## Entries provided:

(* ===== verification/DeepCopy.v ===== *)
(** * api/v1alpha1/zz_generated.deepcopy.go

    The custom resources as they are in memory - pointers, maps and slices
    where [Api] has options, maps and lists - and their generated copies.  The
    copies of types of Kubernetes are parameters ([MemLib]) with the documented
    behaviour of DeepCopyInto.  What an object in memory denotes is a value of
    [Api], so the theorems also say when objects may be treated as values. *)

From S2P Require Import Prelude Go Effects Memory Api Resources Kube ApiServer ClusterCtrl.

Local Open Scope Z_scope.

Abbreviation strmap := (gmap string string).

(** [metav1.TypeMeta] *)
Record TypeMeta := { tm_Kind : string; tm_APIVersion : string }.

(** ** Objects in memory *)

(** Types of Kubernetes in memory, and what the cells they refer to hold. *)
Class MemTypes := {
  AffinityM : Type;
  TolerationM : Type;
  ResourcesM : Type;
  ConditionM : Type;
  MetaRestM : Type;
  ListMetaM : Type;
  (** what a [metav1.ListMeta] denotes *)
  ListMeta : Type;
  ForeignCell : Type
}.

Section types.
Context {K : KubeTypes} {T : MemTypes}.

Record ObjectMetaM := {
  omm_Name : string;
  omm_Namespace : string;
  omm_Labels : ptr strmap;
  omm_Annotations : ptr strmap;
  omm_Generation : Z;
  omm_CreationTimestamp : option Z;
  omm_DeletionTimestamp : ptr Z;
  omm_Finalizers : slice string;
  omm_Rest : MetaRestM
}.

Record StorageSpecM := { ssm_ClassName : ptr string; ssm_Size : string; ssm_KeepAfterDeletion : bool }.

Record RedisSpecM := {
  rm_Image : string;
  rm_Resources : ResourcesM;
  rm_Storage : ptr StorageSpecM;
  rm_RedisConfig : ptr strmap;
  rm_Auth : ptr AuthSpec;
  rm_TLS : ptr TLSSpec;
  rm_EnableExporter : ptr bool;
  rm_ExporterImage : string;
  rm_Affinity : ptr AffinityM;
  rm_Tolerations : slice TolerationM;
  rm_NodeSelector : ptr strmap
}.

Record RedisStatusM := {
  rstm_Phase : string;
  rstm_Message : string;
  rstm_Conditions : slice ConditionM;
  rstm_RedisVersion : string;
  rstm_ReadyReplicas : Z
}.

Record RedisM := {
  redism_TypeMeta : TypeMeta;
  redism_ObjectMeta : ObjectMetaM;
  redism_Spec : RedisSpecM;
  redism_Status : RedisStatusM
}.

Record RedisSentinelSpecM := {
  sm_Replicas : Z;
  sm_SentinelReplicas : Z;
  sm_Image : string;
  sm_SentinelImage : string;
  sm_Resources : ResourcesM;
  sm_SentinelResources : ResourcesM;
  sm_Storage : ptr StorageSpecM;
  sm_RedisConfig : ptr strmap;
  sm_SentinelConfig : ptr strmap;
  sm_Auth : ptr AuthSpec;
  sm_TLS : ptr TLSSpec;
  sm_EnableExporter : ptr bool;
  sm_ExporterImage : string;
  sm_Affinity : ptr AffinityM;
  sm_Tolerations : slice TolerationM;
  sm_NodeSelector : ptr strmap
}.

Record RedisSentinelStatusM := {
  sstm_Phase : string;
  sstm_Message : string;
  sstm_Conditions : slice ConditionM;
  sstm_MasterNode : string;
  sstm_ReadyReplicas : Z;
  sstm_ReadySentinels : Z
}.

Record RedisSentinelM := {
  sentinelm_TypeMeta : TypeMeta;
  sentinelm_ObjectMeta : ObjectMetaM;
  sentinelm_Spec : RedisSentinelSpecM;
  sentinelm_Status : RedisSentinelStatusM
}.

Record RedisClusterSpecM := {
  cm_Masters : Z;
  cm_ReplicasPerMaster : Z;
  cm_Image : string;
  cm_Resources : ResourcesM;
  cm_MasterResources : ptr ResourcesM;
  cm_ReplicaResources : ptr ResourcesM;
  cm_Storage : ptr StorageSpecM;
  cm_RedisConfig : ptr strmap;
  cm_Auth : ptr AuthSpec;
  cm_TLS : ptr TLSSpec;
  cm_EnableExporter : ptr bool;
  cm_ExporterImage : string;
  cm_MasterAffinity : ptr AffinityM;
  cm_MasterTolerations : slice TolerationM;
  cm_MasterNodeSelector : ptr strmap;
  cm_ReplicaAffinity : ptr AffinityM;
  cm_ReplicaTolerations : slice TolerationM;
  cm_ReplicaNodeSelector : ptr strmap
}.

Record RedisClusterStatusM := {
  cstm_Phase : string;
  cstm_Message : string;
  cstm_Conditions : slice ConditionM;
  cstm_ReadyMasters : Z;
  cstm_ReadyReplicas : Z;
  cstm_AssignedSlots : Z;
  cstm_ClusterState : string;
  cstm_Nodes : slice RedisNodeStatus
}.

Record RedisClusterM := {
  clusterm_TypeMeta : TypeMeta;
  clusterm_ObjectMeta : ObjectMetaM;
  clusterm_Spec : RedisClusterSpecM;
  clusterm_Status : RedisClusterStatusM
}.

(** [RedisList], [RedisSentinelList], [RedisClusterList] *)
Record ListM (T : Type) := { lm_TypeMeta : TypeMeta; lm_ListMeta : ListMetaM; lm_Items : slice T }.

(** What a cell holds: whatever the code takes the address of. *)
Inductive cell :=
| InString (x : string)
| InBool (x : bool)
| InTime (x : Z)
| InStrings (x : list string)
| InMap (x : strmap)
| InAuth (x : AuthSpec)
| InTLS (x : TLSSpec)
| InStorage (x : StorageSpecM)
| InAffinity (x : AffinityM)
| InResources (x : ResourcesM)
| InTolerations (x : list TolerationM)
| InConditions (x : list ConditionM)
| InRedisSpec (x : RedisSpecM)
| InRedisStatus (x : RedisStatusM)
| InRedis (x : RedisM)
| InRedises (x : list RedisM)
| InRedisList (x : ListM RedisM)
| InSentinelSpec (x : RedisSentinelSpecM)
| InSentinelStatus (x : RedisSentinelStatusM)
| InSentinel (x : RedisSentinelM)
| InSentinels (x : list RedisSentinelM)
| InSentinelList (x : ListM RedisSentinelM)
| InClusterSpec (x : RedisClusterSpecM)
| InNode (x : RedisNodeStatus)
| InNodes (x : list RedisNodeStatus)
| InClusterStatus (x : RedisClusterStatusM)
| InCluster (x : RedisClusterM)
| InClusters (x : list RedisClusterM)
| InClusterList (x : ListM RedisClusterM)
| InForeign (x : ForeignCell).

#[global] Instance cell_string : Cell (cell := cell) string :=
  {| to_cell := InString; of_cell c := match c with InString x => Some x | _ => None end; of_to_cell _ := eq_refl |}.
#[global] Instance cell_bool : Cell (cell := cell) bool :=
  {| to_cell := InBool; of_cell c := match c with InBool x => Some x | _ => None end; of_to_cell _ := eq_refl |}.
#[global] Instance cell_Z : Cell (cell := cell) Z :=
  {| to_cell := InTime; of_cell c := match c with InTime x => Some x | _ => None end; of_to_cell _ := eq_refl |}.
#[global] Instance cell_liststring : Cell (cell := cell) (list string) :=
  {| to_cell := InStrings; of_cell c := match c with InStrings x => Some x | _ => None end; of_to_cell _ := eq_refl |}.
#[global] Instance cell_strmap : Cell (cell := cell) strmap :=
  {| to_cell := InMap; of_cell c := match c with InMap x => Some x | _ => None end; of_to_cell _ := eq_refl |}.
#[global] Instance cell_AuthSpec : Cell (cell := cell) AuthSpec :=
  {| to_cell := InAuth; of_cell c := match c with InAuth x => Some x | _ => None end; of_to_cell _ := eq_refl |}.
#[global] Instance cell_TLSSpec : Cell (cell := cell) TLSSpec :=
  {| to_cell := InTLS; of_cell c := match c with InTLS x => Some x | _ => None end; of_to_cell _ := eq_refl |}.
#[global] Instance cell_StorageSpecM : Cell (cell := cell) StorageSpecM :=
  {| to_cell := InStorage; of_cell c := match c with InStorage x => Some x | _ => None end; of_to_cell _ := eq_refl |}.
#[global] Instance cell_AffinityM : Cell (cell := cell) AffinityM :=
  {| to_cell := InAffinity; of_cell c := match c with InAffinity x => Some x | _ => None end; of_to_cell _ := eq_refl |}.
#[global] Instance cell_ResourcesM : Cell (cell := cell) ResourcesM :=
  {| to_cell := InResources; of_cell c := match c with InResources x => Some x | _ => None end; of_to_cell _ := eq_refl |}.
#[global] Instance cell_listTolerationM : Cell (cell := cell) (list TolerationM) :=
  {| to_cell := InTolerations; of_cell c := match c with InTolerations x => Some x | _ => None end; of_to_cell _ := eq_refl |}.
#[global] Instance cell_listConditionM : Cell (cell := cell) (list ConditionM) :=
  {| to_cell := InConditions; of_cell c := match c with InConditions x => Some x | _ => None end; of_to_cell _ := eq_refl |}.
#[global] Instance cell_RedisSpecM : Cell (cell := cell) RedisSpecM :=
  {| to_cell := InRedisSpec; of_cell c := match c with InRedisSpec x => Some x | _ => None end; of_to_cell _ := eq_refl |}.
#[global] Instance cell_RedisStatusM : Cell (cell := cell) RedisStatusM :=
  {| to_cell := InRedisStatus; of_cell c := match c with InRedisStatus x => Some x | _ => None end; of_to_cell _ := eq_refl |}.
#[global] Instance cell_RedisM : Cell (cell := cell) RedisM :=
  {| to_cell := InRedis; of_cell c := match c with InRedis x => Some x | _ => None end; of_to_cell _ := eq_refl |}.
#[global] Instance cell_listRedisM : Cell (cell := cell) (list RedisM) :=
  {| to_cell := InRedises; of_cell c := match c with InRedises x => Some x | _ => None end; of_to_cell _ := eq_refl |}.
#[global] Instance cell_ListMRedisM : Cell (cell := cell) (ListM RedisM) :=
  {| to_cell := InRedisList; of_cell c := match c with InRedisList x => Some x | _ => None end; of_to_cell _ := eq_refl |}.
#[global] Instance cell_RedisSentinelSpecM : Cell (cell := cell) RedisSentinelSpecM :=
  {| to_cell := InSentinelSpec; of_cell c := match c with InSentinelSpec x => Some x | _ => None end; of_to_cell _ := eq_refl |}.
#[global] Instance cell_RedisSentinelStatusM : Cell (cell := cell) RedisSentinelStatusM :=
  {| to_cell := InSentinelStatus; of_cell c := match c with InSentinelStatus x => Some x | _ => None end; of_to_cell _ := eq_refl |}.
#[global] Instance cell_RedisSentinelM : Cell (cell := cell) RedisSentinelM :=
  {| to_cell := InSentinel; of_cell c := match c with InSentinel x => Some x | _ => None end; of_to_cell _ := eq_refl |}.
#[global] Instance cell_listRedisSentinelM : Cell (cell := cell) (list RedisSentinelM) :=
  {| to_cell := InSentinels; of_cell c := match c with InSentinels x => Some x | _ => None end; of_to_cell _ := eq_refl |}.
#[global] Instance cell_ListMRedisSentinelM : Cell (cell := cell) (ListM RedisSentinelM) :=
  {| to_cell := InSentinelList; of_cell c := match c with InSentinelList x => Some x | _ => None end; of_to_cell _ := eq_refl |}.
#[global] Instance cell_RedisClusterSpecM : Cell (cell := cell) RedisClusterSpecM :=
  {| to_cell := InClusterSpec; of_cell c := match c with InClusterSpec x => Some x | _ => None end; of_to_cell _ := eq_refl |}.
#[global] Instance cell_RedisNodeStatus : Cell (cell := cell) RedisNodeStatus :=
  {| to_cell := InNode; of_cell c := match c with InNode x => Some x | _ => None end; of_to_cell _ := eq_refl |}.
#[global] Instance cell_listRedisNodeStatus : Cell (cell := cell) (list RedisNodeStatus) :=
  {| to_cell := InNodes; of_cell c := match c with InNodes x => Some x | _ => None end; of_to_cell _ := eq_refl |}.
#[global] Instance cell_RedisClusterStatusM : Cell (cell := cell) RedisClusterStatusM :=
  {| to_cell := InClusterStatus; of_cell c := match c with InClusterStatus x => Some x | _ => None end; of_to_cell _ := eq_refl |}.
#[global] Instance cell_RedisClusterM : Cell (cell := cell) RedisClusterM :=
  {| to_cell := InCluster; of_cell c := match c with InCluster x => Some x | _ => None end; of_to_cell _ := eq_refl |}.
#[global] Instance cell_listRedisClusterM : Cell (cell := cell) (list RedisClusterM) :=
  {| to_cell := InClusters; of_cell c := match c with InClusters x => Some x | _ => None end; of_to_cell _ := eq_refl |}.
#[global] Instance cell_ListMRedisClusterM : Cell (cell := cell) (ListM RedisClusterM) :=
  {| to_cell := InClusterList; of_cell c := match c with InClusterList x => Some x | _ => None end; of_to_cell _ := eq_refl |}.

## What to do:
Nothing but the lines from the one with "to_cell := InClusters;" through the final line of the records may appear in the answer, and each must be transcribed exactly.

## Finished task:
  {| to_cell := InClusters; of_cell c := match c with InClusters x => Some x | _ => None end; of_to_cell _ := eq_refl |}.
#[global] Instance cell_ListMRedisClusterM : Cell (cell := cell) (ListM RedisClusterM) :=
  {| to_cell := InClusterList; of_cell c := match c with InClusterList x => Some x | _ => None end; of_to_cell _ := eq_refl |}.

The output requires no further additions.